*** Opening of Records for processing ***

Lemma compare_algorithms_inr (minimize : Minimize)
    (self self' : TSPSolver) (start_cities : list Z) (pop_size n_gen : Z)
    (w w' : world) (rm : gmap Z (gmap string RunResult)) :
  compare_algorithms minimize self start_cities pop_size n_gen w
    = (inr (self', rm), w') →
  results self' = rm ∧
  city_coords self' = city_coords self ∧
  solver_distance_matrix self' = solver_distance_matrix self ∧
  solver_n_cities self' = solver_n_cities self ∧
  dom rm = list_to_set start_cities ∧
  (∀ c, c ∈ start_cities →
        ∃ entry, rm !! c = Some entry ∧ run_pair c n_gen entry) ∧
  ticks w' = (ticks w + 4 * length start_cities)%nat.
Proof.
  unfold compare_algorithms, mbind, M_bind.
  destruct (compare_loop minimize self pop_size n_gen start_cities ∅ w)
    as [[e|rm1] w1] eqn:Hloop; [done|].
  intros [= <- <- <-]. simpl.
  apply compare_loop_inr in Hloop as (Hdom & Hin & _ & Hticks).
  split_and!; try done. by rewrite Hdom, dom_empty_L, (left_id_L ∅ (∪)).
Qed.

(** X4. When [compare_algorithms] returns, the keys of the results are
    exactly the listed start cities; the entry of each holds exactly a "GA"
    and a "GA2" result, each with that start city, its own label and the
    generation count of the call; the same mapping is stored in
    [self.results] and the rest of the solver is unchanged; and every
    listed start city, repeated ones included, has been run twice (four
    readings of the clock each). *)
Theorem compare_algorithms_collects_every_run (minimize : Minimize)
    (self self' : TSPSolver) (start_cities : list Z) (pop_size n_gen : Z)
    (w w' : world) (rm : gmap Z (gmap string RunResult)) :
  compare_algorithms minimize self start_cities pop_size n_gen w
    = (inr (self', rm), w') →
  results self' = rm ∧
  city_coords self' = city_coords self ∧
  solver_distance_matrix self' = solver_distance_matrix self ∧
  solver_n_cities self' = solver_n_cities self ∧
  dom rm = list_to_set start_cities ∧
  (∀ c, c ∈ start_cities →
        ∃ entry, rm !! c = Some entry ∧ run_pair c n_gen entry) ∧
  ticks w' = (ticks w + 4 * length start_cities)%nat.
Proof. apply compare_algorithms_inr. Qed.

Lemma compare_algorithms_collects_every_run_witness :
  ∃ self' rm w',
    compare_algorithms identity_optimiser (TSPSolver_init ∅ D3) [0; 2; 0]
      10 5 w0 = (inr (self', rm), w') ∧
    dom rm = list_to_set [0; 2; 0] ∧ ticks w' = 12%nat.
Proof.
  destruct (compare_algorithms identity_optimiser (TSPSolver_init ∅ D3)
              [0; 2; 0] 10 5 w0) as [[e|[self' rm]] w'] eqn:Hrun.
  - exfalso. vm_compute in Hrun. discriminate Hrun.
  - exists self', rm, w'. split; [reflexivity|].
    destruct (compare_algorithms_collects_every_run identity_optimiser
                (TSPSolver_init ∅ D3) self' [0; 2; 0] 10 5 w0 w' rm Hrun)
      as (_ & _ & _ & _ & Hdom & _ & Hticks).
    split; [exact Hdom|exact Hticks].
Defined.

(** * Further properties of the encoding *)

Lemma opt_Qeq_None a : opt_Qeq a None → a = None.
Proof. by inversion 1. Qed.

Lemma dist_negative_row D a b :
  - Z.of_nat (length D) <= a < 0 →
  dist D a b = dist D (Z.of_nat (length D) + a) b.
Proof.
  intros Ha. unfold dist.
  by rewrite (index_negative D a), (index_nonneg D (_ + a)) by lia.
Qed.

Lemma dist_negative_column D a b :
  square D →
  - Z.of_nat (length D) <= b < 0 →
  dist D a b = dist D a (Z.of_nat (length D) + b).
Proof.
  intros HD Hb. unfold dist.
  destruct (Py.index D a) as [row|] eqn:Hrow; [|done]. simpl.
  apply index_elem_of in Hrow.
  unfold square in HD. rewrite Forall_forall in HD.
  rewrite <- (HD row Hrow) in *.
  by rewrite (index_negative row b), (index_nonneg row (_ + b)) by lia.
Qed.

(** X5. A start city in [-N .. -1] is not rejected either: on a square
    matrix the distances of city [N + s] are used for it (a negative index
    counts from the end), while city [N + s] stays among the cities to
    visit, so the value is the length of a closed walk from city [N + s]
    through the mapped cities. *)
Theorem negative_start_city_wraps (D : matrix) (s : Z) (x : list Z) :
  square D →
  - Z.of_nat (length D) <= s < 0 →
  Z.of_nat (length D) + s ∈ cities_to_visit (TSPProblem_init D s) ∧
  opt_Qeq (_evaluate (TSPProblem_init D s) x)
    (cs ← mapped_tour (TSPProblem_init D s) x;
     closed_tour_length D (Z.of_nat (length D) + s) cs).
Proof.
  intros HD Hs. split.
  - apply elem_of_cities_to_visit. lia.
  - rewrite evaluate_closed_tour_length.
    destruct (mapped_tour (TSPProblem_init D s) x) as [cs|]; [|constructor].
    simpl. unfold closed_tour_length.
    destruct (head cs) as [c0|]; [|constructor].
    destruct (last cs) as [cl|]; [|constructor]. simpl.
    rewrite (dist_negative_row D s c0 Hs), (dist_negative_column D cl s HD Hs).
    reflexivity.
Qed.

Lemma negative_start_city_wraps_witness :
  square D3 ∧ - Z.of_nat (length D3) <= -1 < 0 ∧
  opt_Qeq (_evaluate (TSPProblem_init D3 (-1)) [2; 0; 1])
          (closed_tour_length D3 2 [2; 0; 1]).
Proof.
  assert (- Z.of_nat (length D3) <= -1 < 0) as Hs by (simpl; lia).
  split; [exact square_D3|]. split; [exact Hs|].
  exact (proj2 (negative_start_city_wraps D3 (-1) [2; 0; 1] square_D3 Hs)).
Defined.

Lemma evaluate_beyond_matrix D s x :
  s < - Z.of_nat (length D) ∨ Z.of_nat (length D) <= s →
  _evaluate (TSPProblem_init D s) x = None.
Proof.
  intros Hs. apply opt_Qeq_None. rewrite evaluate_closed_tour_length.
  destruct (mapped_tour (TSPProblem_init D s) x) as [cs|]; [|constructor].
  simpl. unfold closed_tour_length.
  destruct (head cs) as [c0|]; [|constructor].
  destruct (last cs) as [cl|]; [|constructor]. simpl.
  rewrite (dist_None_l D s c0) by lia. constructor.
Qed.

(** X6. A start city below [-N] or from [N] on passes the constructor, but
    no sequence can be evaluated for it: [_evaluate] raises IndexError on
    every [x]. *)
Theorem start_city_beyond_matrix_never_evaluates (D : matrix) (s : Z)
    (x : list Z) :
  s < - Z.of_nat (length D) ∨ Z.of_nat (length D) <= s →
  _evaluate (TSPProblem_init D s) x = None.
Proof. apply evaluate_beyond_matrix. Qed.

Lemma start_city_beyond_matrix_never_evaluates_witness :
  (3 < - Z.of_nat (length D3) ∨ Z.of_nat (length D3) <= 3) ∧
  _evaluate (TSPProblem_init D3 3) [2; 0; 1] = None.
Proof.
  assert (3 < - Z.of_nat (length D3) ∨ Z.of_nat (length D3) <= 3) as Hs
    by (right; simpl; lia).
  split; [exact Hs|].
  exact (start_city_beyond_matrix_never_evaluates D3 3 [2; 0; 1] Hs).
Defined.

*** Close of Records for processing ***

• Task statement: Output, from the data above, the lines from the line with "Theorem compare_algorithms_collects_every_run (minimize" to the line with "(TSPSolver_init ∅ D3) self'" exactly as they stand, both ends included and nothing else.

• Solution to this exercise:
Theorem compare_algorithms_collects_every_run (minimize : Minimize)
    (self self' : TSPSolver) (start_cities : list Z) (pop_size n_gen : Z)
    (w w' : world) (rm : gmap Z (gmap string RunResult)) :
  compare_algorithms minimize self start_cities pop_size n_gen w
    = (inr (self', rm), w') →
  results self' = rm ∧
  city_coords self' = city_coords self ∧
  solver_distance_matrix self' = solver_distance_matrix self ∧
  solver_n_cities self' = solver_n_cities self ∧
  dom rm = list_to_set start_cities ∧
  (∀ c, c ∈ start_cities →
        ∃ entry, rm !! c = Some entry ∧ run_pair c n_gen entry) ∧
  ticks w' = (ticks w + 4 * length start_cities)%nat.
Proof. apply compare_algorithms_inr. Qed.

Lemma compare_algorithms_collects_every_run_witness :
  ∃ self' rm w',
    compare_algorithms identity_optimiser (TSPSolver_init ∅ D3) [0; 2; 0]
      10 5 w0 = (inr (self', rm), w') ∧
    dom rm = list_to_set [0; 2; 0] ∧ ticks w' = 12%nat.
Proof.
  destruct (compare_algorithms identity_optimiser (TSPSolver_init ∅ D3)
              [0; 2; 0] 10 5 w0) as [[e|[self' rm]] w'] eqn:Hrun.
  - exfalso. vm_compute in Hrun. discriminate Hrun.
  - exists self', rm, w'. split; [reflexivity|].
    destruct (compare_algorithms_collects_every_run identity_optimiser
                (TSPSolver_init ∅ D3) self' [0; 2; 0] 10 5 w0 w' rm Hrun)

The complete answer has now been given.